## ACTIVITY
Reproduce exactly, from the data that follows, the line with "a [Dictionary] keyed", the line with "(** [v == s] for a [String] s *)", and every line that lies between them.
═══ THE INPUT
(** * Shard multiplayer client runtime: a shallow embedding

    The generator emits GDScript classes (ShardConnection, ShardState,
    ShardInput, ShardMatch, ShardLobby, ShardPrediction).  Each class is
    embedded below as a record of its member variables together with one
    function per method.  A method takes the object before the call and
    returns the object after the call and the effects it produced, in
    program order: lines printed by [_log] and signals emitted.

    Conventions
    - GDScript [int] is [Z]; GDScript [float] is [Q] (exact rationals, no
      rounding); a [Dictionary] decoded from JSON is a [gmap string variant];
      a [Dictionary] keyed by peer id is a [gmap Z _]; an [Array] is a [list].
    - Conversions [float(v)], [bool(v)], [int(v)], [str(v)], the method
      [Vector2.distance_to] and the JSON codec are engine built-ins: they are
      the fields of the class [Engine], and every statement below holds for
      every instance of it.
    - The clock ([Time.get_ticks_msec], [OS.get_ticks_msec]) is passed to the
      methods that read it as the argument [now]. *)

From Stdlib Require Import ZArith QArith Qround Qpower Qminmax Bool Lia Lqa.
From stdpp Require Import gmap strings list fin_maps pretty.

Set Warnings "-register-all".
Open Scope Z_scope.

(** ** Values *)

Inductive variant : Type :=
  | VNil
  | VBool (b : bool)
  | VInt (n : Z)
  | VFloat (q : Q)
  | VStr (s : string)
  | VArray (l : list variant)
  | VDict (d : gmap string variant).

Abbreviation Dict := (gmap string variant).

(** [d.get(key, default)] *)
Definition dict_get (d : Dict) (key : string) (default : variant) : variant :=
  match d !! key with
  | Some v => v
  | None => default
  end.

(** [d.has(key)] *)
Definition dict_has (d : Dict) (key : string) : bool :=
  match d !! key with
  | Some _ => true
  | None => false
  end.

(** [v is Array], [v is Dictionary] *)
Definition is_Array (v : variant) : bool :=
  match v with VArray _ => true | _ => false end.

Definition is_Dictionary (v : variant) : bool :=
  match v with VDict _ => true | _ => false end.

Definition as_Array (v : variant) : list variant :=
  match v with VArray l => l | _ => [] end.

(** [v == n] for an [int] n: numbers compare by value, anything else differs. *)
Definition variant_eq_int (v : variant) (n : Z) : bool :=
  match v with
  | VInt m => m =? n
  | VFloat q => Qeq_bool q (inject_Z n)
  | _ => false
  end.

(** [v == s] for a [String] s *)
Definition variant_eq_str (v : variant) (s : string) : bool :=
  match v with
  | VStr s' => bool_decide (s' = s)
  | _ => false
  end.

(** A [Variant] passed where the code expects a Dictionary.  Calling a
    Dictionary method on any other value is a runtime error; such a value
    reads as the empty Dictionary. *)
Definition as_Dict (v : variant) : Dict :=
  match v with VDict d => d | _ => ∅ end.

(** A [Variant] assigned to a member variable typed [String].  Assigning a
    value of another type is a runtime error; such a value reads as the
    empty String. *)
Definition as_String (v : variant) : string :=
  match v with VStr s => s | _ => "" end.

(** [s.is_empty()] on a String *)
Definition str_is_empty (s : string) : bool :=
  match s with EmptyString => true | _ => false end.

(** ** Floating-point helpers, over exact rationals *)

Definition Qltb (a b : Q) : bool := negb (Qle_bool b a).

(** [clampf(x, lo, hi)] *)
Definition clampf (x lo hi : Q) : Q :=
  if Qltb x lo then lo else if Qltb hi x then hi else x.

(** [lerpf(from, to, weight)] *)
Definition lerpf (from to weight : Q) : Q := (from + (to - from) * weight)%Q.

(** [min(a, b)] on floats *)
Definition minf (a b : Q) : Q := if Qltb b a then b else a.

(** [int(x)] for a float x: truncation toward zero *)
Definition int_of_float (x : Q) : Z := Z.quot (Qnum x) (Z.pos (Qden x)).

(** A numeric [Variant] where the code expects a [float] (an [int] widens;
    arithmetic on any other value is a runtime error and reads as 0). *)
Definition variant_num (v : variant) : Q :=
  match v with
  | VInt n => inject_Z n
  | VFloat q => q
  | VBool b => if b then 1 else 0
  | _ => 0
  end.

(** A numeric [Variant] where the code expects an [int] (a [float] truncates). *)
Definition variant_int (v : variant) : Z :=
  match v with
  | VInt n => n
  | VFloat q => int_of_float q
  | VBool b => if b then 1 else 0
  | _ => 0
  end.

(** A [Variant] used as a condition. *)
Definition variant_truthy (v : variant) : bool :=
  match v with
  | VNil => false
  | VBool b => b
  | VInt n => negb (n =? 0)
  | VFloat q => negb (Qeq_bool q 0)
  | VStr s => negb (str_is_empty s)
  | VArray l => match l with [] => false | _ => true end
  | VDict d => negb (bool_decide (d = ∅))
  end.

(** [while a.size() > cap: a.pop_front()] *)
Fixpoint pop_front_while_over {A : Type} (cap : nat) (a : list A) : list A :=
  match a with
  | [] => []
  | _ :: rest => if (cap <? length a)%nat then pop_front_while_over cap rest else a
  end.

(** [pow(2, n)] for an int n *)
Definition pow2 (n : Z) : Q := Qpower 2 n.

Module Vector2.
Record t := mk { x : Q; y : Q }.
Definition ZERO : t := mk 0 0.
(** [v * s] *)
Definition scale (v : t) (s : Q) : t := mk (x v * s) (y v * s).
(** [a + b] *)
Definition add (a b : t) : t := mk (x a + x b) (y a + y b).
End Vector2.

(** ** Engine built-ins *)

Class Engine := {
  to_float : variant -> Q;
  to_bool : variant -> bool;
  to_int : variant -> Z;
  to_str : variant -> string;
  distance_to : Vector2.t -> Vector2.t -> Q;
  json_stringify : Dict -> string;
  json_parse : string -> option variant;
  utf8_size : string -> Z
}.

(** ** Effects *)

Inductive effect (signal : Type) : Type :=
  | Print (component : string) (format : string) (args : list variant)
  | Emit (s : signal).

Arguments Print {signal} component format args.
Arguments Emit {signal} s.

(** The signals among the effects, in order. *)
Fixpoint emitted {signal : Type} (tr : list (effect signal)) : list signal :=
  match tr with
  | [] => []
  | Emit s :: rest => s :: emitted rest
  | Print _ _ _ :: rest => emitted rest
  end.

(** ** ShardProtocol *)

Module ShardProtocol.
Definition MSG_CREATE_LOBBY : string := "create_lobby".
Definition MSG_JOIN_LOBBY : string := "join_lobby".
Definition MSG_LEAVE_LOBBY : string := "leave_lobby".
Definition MSG_START_MATCH : string := "start_match".
Definition MSG_PLAYER_INPUT : string := "player_input".
Definition MSG_PING : string := "ping".
Definition MSG_AUTHENTICATED : string := "authenticated".
Definition MSG_COUNTDOWN : string := "countdown".
Definition MSG_ROUND_START : string := "round_start".
Definition MSG_STATE_SNAPSHOT : string := "state_snapshot".
Definition MSG_ROUND_OVER : string := "round_over".
Definition MSG_MATCH_OVER : string := "match_over".
Definition MSG_PONG : string := "pong".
══════
## SOLUTION FOR THIS PROBLEM
      a [Dictionary] keyed by peer id is a [gmap Z _]; an [Array] is a [list].
    - Conversions [float(v)], [bool(v)], [int(v)], [str(v)], the method
      [Vector2.distance_to] and the JSON codec are engine built-ins: they are
      the fields of the class [Engine], and every statement below holds for
      every instance of it.
    - The clock ([Time.get_ticks_msec], [OS.get_ticks_msec]) is passed to the
      methods that read it as the argument [now]. *)

From Stdlib Require Import ZArith QArith Qround Qpower Qminmax Bool Lia Lqa.
From stdpp Require Import gmap strings list fin_maps pretty.

Set Warnings "-register-all".
Open Scope Z_scope.

(** ** Values *)

Inductive variant : Type :=
  | VNil
  | VBool (b : bool)
  | VInt (n : Z)
  | VFloat (q : Q)
  | VStr (s : string)
  | VArray (l : list variant)
  | VDict (d : gmap string variant).

Abbreviation Dict := (gmap string variant).

(** [d.get(key, default)] *)
Definition dict_get (d : Dict) (key : string) (default : variant) : variant :=
  match d !! key with
  | Some v => v
  | None => default
  end.

(** [d.has(key)] *)
Definition dict_has (d : Dict) (key : string) : bool :=
  match d !! key with
  | Some _ => true
  | None => false
  end.

(** [v is Array], [v is Dictionary] *)
Definition is_Array (v : variant) : bool :=
  match v with VArray _ => true | _ => false end.

Definition is_Dictionary (v : variant) : bool :=
  match v with VDict _ => true | _ => false end.

Definition as_Array (v : variant) : list variant :=
  match v with VArray l => l | _ => [] end.

(** [v == n] for an [int] n: numbers compare by value, anything else differs. *)
Definition variant_eq_int (v : variant) (n : Z) : bool :=
  match v with
  | VInt m => m =? n
  | VFloat q => Qeq_bool q (inject_Z n)
  | _ => false
  end.

(** [v == s] for a [String] s *)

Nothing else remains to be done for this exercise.